Print the first line of the material below and each line after it, exactly as written, ending with the line that contains "End RawDemo.".

# # # # #

(** [--resume-path 123] *)
Definition numericPath : Raw.Flags Demo.decimal :=
  {| Raw.jobTitle := JStr (lit "Software Engineer");
     Raw.jobDesc := JStr (lit "Build things");
     Raw.company := JStr (lit "Company");
     Raw.resumePathInput := JNum (Demo.Dec 123 0) |}.

End RawDemo.

(* ===================================================================== *)
(** ** Properties                                                         *)
(* ===================================================================== *)

(* --------------------------------------------------------------------- *)
(** *** Strings                                                           *)
(* --------------------------------------------------------------------- *)

Lemma trimStart_suffix (s : jsstring) :
  exists dropped, s = dropped ++ trimStart s.
Proof.
  induction s as [|c s IH]; simpl.
  - exists []. reflexivity.
  - destruct (isWhiteSpace c).
    + destruct IH as [d Hd]. exists (c :: d). simpl. now rewrite <- Hd.
    + exists []. reflexivity.
Qed.

Lemma trimStart_head (s : jsstring) : noLeadingSpace (trimStart s).
Proof.
  induction s as [|c s IH]; simpl; intros d rest H.
  - discriminate.
  - destruct (isWhiteSpace c) eqn:E.
    + eapply IH; eauto.
    + now injection H as -> _.
Qed.

Lemma trimEnd_prefix (s : jsstring) :
  exists dropped, s = trimEnd s ++ dropped.
Proof.
  unfold trimEnd.
  destruct (trimStart_suffix (rev s)) as [d Hd].
  exists (rev d).
  rewrite <- rev_app_distr, <- Hd. now rewrite rev_involutive.
Qed.
(** * Aggregation pipeline of the content agents: data processor and insight generator

    A shallow embedding of [src/data_processor.py] and
    [src/insight_generator.py].

    Numeric model.  Python integers (counts) are [Z].  A number read from
    an item (relevance score, engagement value) is given by its exact value,
    a rational [Q], and the tests on these numbers (the relevance filter, the
    percentile of the engagement filter, the high-engagement test) compare
    exact values.  The arithmetic of the stages on non-integers, that is the
    mean engagement of a trend candidate, the trend score, the percentages
    and the per-source totals and averages, is binary64 arithmetic with
    rounding to nearest, as [Py.float] gives it: a number of an item enters
    it as the float nearest to its value, which is the value itself when the
    number is a float.  Python adds integers exactly; the sums here agree
    with it as long as the sums of integer engagement values stay below
    2^53.

    Python dictionaries keep insertion order, and several results depend on
    it (tie-breaking of [Counter.most_common], order of clusters), so a
    dictionary is an association list with unique keys. *)

From Stdlib Require Import List String Ascii ZArith QArith Qround Lia Lqa.
From Stdlib Require Import Permutation Sorted Bool Arith SpecFloat.
Import ListNotations.

(* ================================================================== *)
(** ** Python runtime pieces used by the pipeline *)
(* ================================================================== *)

Module Py.

(** Outcome of a call that may raise.  [AttributeError]: a method looked
    up on a value that has none; [OSError]: a file that cannot be opened
    for writing. *)
Inductive exn : Type :=
| ValueError
| AttributeError
| OSError.

Inductive result (A : Type) : Type :=
| Ok (a : A)
| Raise (e : exn).
Arguments Ok {A} a.
Arguments Raise {A} e.

(** *** Dictionaries with string keys, in insertion order *)

Definition dict (V : Type) : Type := list (string * V).

Fixpoint dict_get {V : Type} (d : dict V) (k : string) : option V :=
  match d with
  | [] => None
  | (k', v) :: d' => if String.eqb k k' then Some v else dict_get d' k
  end.

Definition dict_mem {V : Type} (d : dict V) (k : string) : bool :=
  match dict_get d k with Some _ => true | None => false end.

(** [d[k] = v]: an existing key keeps its position, a new key goes last. *)
Fixpoint dict_set {V : Type} (d : dict V) (k : string) (v : V) : dict V :=
  match d with
  | [] => [(k, v)]
  | (k', v') :: d' =>
      if String.eqb k k' then (k', v) :: d' else (k', v') :: dict_set d' k v
  end.

Definition dict_keys {V : Type} (d : dict V) : list string := map fst d.
Definition dict_values {V : Type} (d : dict V) : list V := map snd d.

(** [x in l] for a list of strings. *)
Definition str_in (x : string) (l : list string) : bool :=
  existsb (String.eqb x) l.

(** *** [list.sort(key=..., reverse=True)] and [sorted(...)]

    Python's sort is stable, also with [reverse=True]: elements with equal
    keys keep their relative order.  On a total preorder of keys the result
    of a stable sort is unique, so it is given here by insertion, the list
    being consumed from its right end. *)

Section Sort.
Variables (A K : Type).
Variable leb : K -> K -> bool.
Variable key : A -> K.

Fixpoint insert_desc (x : A) (s : list A) : list A :=
  match s with
  | [] => [x]
  | y :: s' =>
      if leb (key y) (key x) then x :: y :: s' else y :: insert_desc x s'
  end.

Definition sort_desc (l : list A) : list A := fold_right insert_desc [] l.
End Sort.
Arguments insert_desc {A K} leb key x s.
Arguments sort_desc {A K} leb key l.

(** Ascending stable sort: the same insertion with the order flipped. *)
Definition sort_asc {A K : Type} (leb : K -> K -> bool) (key : A -> K)
  : list A -> list A :=
  sort_desc (fun a b => leb b a) key.

(** *** [collections.Counter] *)

Definition Counter : Type := dict Z.

(** [c[k] += 1], a missing key counting as 0. *)
Fixpoint counter_incr (c : Counter) (k : string) : Counter :=
  match c with
  | [] => [(k, 1%Z)]
  | (k', n) :: c' =>
      if String.eqb k k' then (k', (n + 1)%Z) :: c'
      else (k', n) :: counter_incr c' k
  end.

(** [Counter(iterable)]. *)
Definition counter_of (l : list string) : Counter :=
  fold_left counter_incr l [].

(** [c[k]], which is 0 for a missing key. *)
Definition counter_get (c : Counter) (k : string) : Z :=
  match dict_get c k with Some n => n | None => 0%Z end.

(** [a + b]: the keys of [a] first, with the sum of both counts, then the
    keys that only [b] has; only positive counts are kept. *)
Definition counter_add (a b : Counter) : Counter :=
  let step1 (r : Counter) (kv : string * Z) :=
    let newcount := (snd kv + counter_get b (fst kv))%Z in
    if (0 <? newcount)%Z then dict_set r (fst kv) newcount else r in
  let step2 (r : Counter) (kv : string * Z) :=
    if negb (dict_mem a (fst kv)) && (0 <? snd kv)%Z
    then dict_set r (fst kv) (snd kv) else r in
  fold_left step2 b (fold_left step1 a []).
(** * LiveSession: realtime duplex audio session of the Void note application

    Shallow embedding of [components/LiveSession.tsx]: the PCM sample codec
    ([floatTo16BitPCM], [decodeAudio]), the playback scheduler ([playAudio])
    and the session life cycle (the [useEffect] body with its transport
    callbacks and its cleanup).

    Numbers.  The source computes on IEEE numbers.  Samples and clock times
    are modelled as rationals [Q].  For the codec this is exact and not an
    approximation: a Float32 sample has a 24 bit significand, so its product
    with [0x8000] or [0x7FFF] is computed without rounding in double
    precision, the conversion to Int16 truncates, and [v / 32768.0] for a
    16 bit [v] is again a Float32.  NaN and the infinities are outside the
    model.  For the scheduler only [Math.max] and one addition per chunk are
    used, and every statement below follows the order of the additions made
    by the code. *)

From Stdlib Require Import String Ascii ZArith QArith Qminmax Qabs Qround List Bool Lia Lqa.
Import ListNotations.

Local Open Scope Z_scope.

(** ** Host values *)

(** Exceptions raised by the host functions the component calls. *)
Inductive JsError : Type :=
| InvalidCharacterError   (* atob on text that is not base64 *)
| RangeError              (* new Int16Array(buffer) on an odd byte length *)
| NotSupportedError.      (* ctx.createBuffer with zero frames *)

Inductive result (A : Type) : Type :=
| Ok (a : A)
| Throw (e : JsError).
Arguments Ok {A} a.
Arguments Throw {A} e.

(** ** SampleCodec *)

Module Codec.

(** [Math.max(-1, Math.min(1, x))] *)
Definition clamp (x : Q) : Q := Qmax (-1) (Qmin 1 x).

(** Truncation toward zero, the first step of the Int16 conversion. *)
Definition Qtrunc (q : Q) : Z := Z.quot (Qnum q) (Zpos (Qden q)).

(** Store of a number into an [Int16Array] slot (ECMAScript ToInt16):
    truncate, reduce modulo 2^16, read as two's complement. *)
Definition ToInt16 (q : Q) : Z :=
  let k := (Qtrunc q) mod 65536 in
  if 32768 <=? k then k - 65536 else k.

(** Body of the loop of [floatTo16BitPCM] for one sample. *)
Definition sample_to_int16 (x : Q) : Z :=
  let s := clamp x in
  ToInt16 (if Qlt_le_dec s 0 then s * 32768 else s * 32767)%Q.

(** [floatTo16BitPCM]: one Int16 slot per input sample. *)
Definition floatTo16BitPCM (float32Arr : list Q) : list Z :=
  map sample_to_int16 float32Arr.

(** The two bytes of an Int16 slot as [new Uint8Array(pcm16.buffer)] shows
    them: two's complement, low byte first (typed arrays use the byte order
    of the host, little-endian on every platform the component runs on). *)
Definition int16_bytes (v : Z) : list Z :=
  let u := v mod 65536 in
  [Z.land u 255; Z.shiftr u 8].

(** [new Uint8Array(pcm16.buffer)] *)
Definition Uint8Array_of_Int16Array (pcm16 : list Z) : list Z :=
  flat_map int16_bytes pcm16.

(** The PCM frame a capture block is turned into (lines 56-57, before the
    text encoding). *)
Definition encodePCM16 (samples : list Q) : list Z :=
  Uint8Array_of_Int16Array (floatTo16BitPCM samples).

(** Store into a [Uint8Array] slot. *)
Definition ToUint8 (c : Z) : Z := c mod 256.

(** An Int16 slot read from two bytes of the underlying buffer. *)
Definition int16_of_bytes (b0 b1 : Z) : Z :=
  let u := Z.lor b0 (Z.shiftl b1 8) in
  if 32768 <=? u then u - 65536 else u.

(** Slots of an Int16 view over a buffer of even length. *)
Fixpoint int16_slots (bytes : list Z) : list Z :=
  match bytes with
  | b0 :: b1 :: rest => int16_of_bytes b0 b1 :: int16_slots rest
  | _ => []
  end.

(** [new Int16Array(bytes.buffer)]: a RangeError unless the byte length is a
    multiple of the element size. *)
Definition Int16Array_of_buffer (bytes : list Z) : result (list Z) :=
  if Nat.even (length bytes) then Ok (int16_slots bytes) else Throw RangeError.

(** [float32[i] = pcm16[i] / 32768.0] *)
Definition int16_to_float (v : Z) : Q := (inject_Z v / 32768)%Q.
(* ------------------------------------------------------------------ *)
(** ** Further properties: runs that agree *)

Lemma same_run_bind {A B} (R R' : RowChaser -> RowChaser -> Prop)
    (m1 m2 : M A) (f1 f2 : A -> M B) rc1 rc2 :
  same_run R (m1 rc1) (m2 rc2) ->
  (forall a s1 s2, R s1 s2 -> same_run R' (f1 a s1) (f2 a s2)) ->
  same_run R' (bind m1 f1 rc1) (bind m2 f2 rc2).
Proof.
  unfold same_run, bind. intros [Hev Hres] Hf.
  destruct (m1 rc1) as [ev1 [[a1 s1] | | |]], (m2 rc2) as [ev2 [[a2 s2] | | |]];
    cbn [fst snd] in Hev, Hres; try contradiction; subst ev2;
    try (split; [reflexivity | exact I]).
  destruct Hres as [-> HR]. specialize (Hf a2 s1 s2 HR).
  destruct (f1 a2 s1) as [ev1' r1], (f2 a2 s2) as [ev2' r2].
  cbn [fst snd] in *. destruct Hf as [-> Hf]. split; [reflexivity | exact Hf].
Qed.

Lemma same_run_outcome {A} R (r1 r2 : list Event * Result (A * RowChaser)) :
  same_run R r1 r2 -> outcome r1 = outcome r2.
Proof.
  unfold same_run, outcome.
  destruct r1 as [ev1 [[a1 s1] | | |]], r2 as [ev2 [[a2 s2] | | |]];
    cbn [fst snd]; intros [-> H]; try contradiction; try reflexivity.
  destruct H as [-> _]. reflexivity.
Qed.

(** [setRow] starts the same chase whatever the object held before. *)
Lemma setRow_same_chase asserts strict row q1 q2 rc1 rc2 :
  ebwt_ rc1 = ebwt_ rc2 ->
  (asserts = true -> (0 <? q1) = (0 <? q2)) ->
  (strict = true -> q1 = q2) ->
  same_run (same_chase strict)
    (setRow asserts row q1 rc1) (setRow asserts row q2 rc2).
Proof.
  destruct rc1 as [p1 e q r1 j1 l1 d1 o1 t1].
  destruct rc2 as [p2 e2 q' r2 j2 l2 d2 o2 t2].
  cbn [ebwt_]. intros <- Hq Hs. unfold same_run, same_chase.
  destruct (row =? zOff e) eqn:Hz;
    [| destruct (marked e row) eqn:Hm;
       [destruct (sample e row) as [v |] eqn:Hv |]];
    (destruct asserts;
     [specialize (Hq eq_refl); destruct (0 <? q2) eqn:Hq2 | clear Hq]);
    run_m; cbn [fst snd]; red_m; repeat split; trivial; try discriminate.
Qed.

(** A step from two objects at the same point of the same chase. *)
Lemma advance_same_chase asserts strict rc1 rc2 :
  same_chase strict rc1 rc2 -> done_ rc1 = false ->
  same_run (same_chase strict) (advance asserts rc1) (advance asserts rc2).
Proof.
  destruct rc1 as [p1 e q r1 j1 l1 d1 o1 t1].
  destruct rc2 as [p2 e2 q' r2 j2 l2 d2 o2 t2].
  unfold same_chase. cbn [ebwt_ row_ done_ off_ jumps_ sideloc_ prepped_ qlen_].
  intros (<- & <- & <- & <- & H & Hs) Hd. subst d1.
  destruct (H eq_refl) as (<- & <- & <-). clear H.
  unfold same_run.
  destruct asserts; run_m; cbn [fst snd]; red_m; repeat split; trivial;
    try discriminate.
Qed.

# # # # #

Exercise response.
(** [--resume-path 123] *)
Definition numericPath : Raw.Flags Demo.decimal :=
  {| Raw.jobTitle := JStr (lit "Software Engineer");
     Raw.jobDesc := JStr (lit "Build things");
     Raw.company := JStr (lit "Company");
     Raw.resumePathInput := JNum (Demo.Dec 123 0) |}.

End RawDemo.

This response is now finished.